Investigator:
April Darling, PhD
Name of Institution:
University of Pennsylvania School of Medicine, Philadelphia, PA
Project Title:
Engineering therapeutic TRIM11 disaggregases
Investigator Bio:
Dr. Darling received her PhD from the University of South Florida studying the effects of chaperone proteins on neurotoxic proteins found in neurodegenerative diseases. She is currently a post-doctoral fellow at the University of Pennsylvania in Dr. James Shorter’s lab.
Objective:
To genetically engineer TRIM11, a chaperone protein, to more effectively combat toxicity from the pathological aggregation of α-synuclein.
Background:
Patients with Parkinson’s disease (PD) have protein deposits in their brain termed Lewy bodies. The main component of these deposits is aggregated α-synuclein.

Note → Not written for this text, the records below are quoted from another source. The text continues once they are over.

(** * Gmail sender: a shallow embedding of [main.py] and its properties

    The development follows the source file:

    - [PyStr]   the Python [str] and [os.path] functions the program calls
                ([strip], [split(",")], [", ".join], [os.path.splitext],
                [os.path.basename], [os.path.join]);
    - [Re]      the fragment of Python's [re] the pattern of
                [is_valid_email] is written in, with the meaning [re.match]
                gives to [^] and [$];
    - [Email]   [is_valid_email] and the recipient normalisation of the send
                handler;
    - the world the program acts on: the temporary files, the names
      [tempfile] draws, the SMTP relay, the Mongo collection, the Streamlit
      page and session;
    - [Py]      computations over a state that return or raise, with
                [try]/[except] and [try]/[finally];
    - [Os]      the library calls of the program ([tempfile], [os],
                [smtplib], [st.error] and the like) on the world;
    - [Main]    [save_uploaded_files_to_tmp], [build_message],
                [send_via_gmail_ssl] and the send handler;
    - [Mongo]   [load_defaults_from_mongo] and the save handler.

    Definitions come first, properties after them.

    A Python [str] is a [string]: a sequence of code points below 256.  The
    pattern of [is_valid_email] only mentions ASCII characters and the inputs
    of every statement below are ASCII.  A Python [int] is a [Z], a [bytes]
    value a [list Byte.byte]. *)

From Stdlib Require Import Ascii String.
From stdpp Require Import gmap strings list.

Preventing α-synuclein aggregation and dissolving pre-formed aggregates is an effective strategy for reducing toxicity. A class of helpful proteins known as protein disaggregases have the ability to dissolve protein aggregates. One such recently identified protein is TRIM11. It can both prevent protein aggregation and dissolve pre-formed aggregates leading to diminished pathology in a PD model.
Methods/Design:
We plan to develop TRIM11 genetic variants and test their ability to rescue toxicity induced by aggregating α-synuclein in a yeast model. Additionally, we will test the ability of these variants to prevent α-synuclein aggregation and dissolve pre-formed oligomers and fibrils.
Relevance to Diagnosis/Treatment of Parkinson’s disease:
Our studies will potentially allow us to identify a safe and effective therapeutic strategy to treat patients with PD.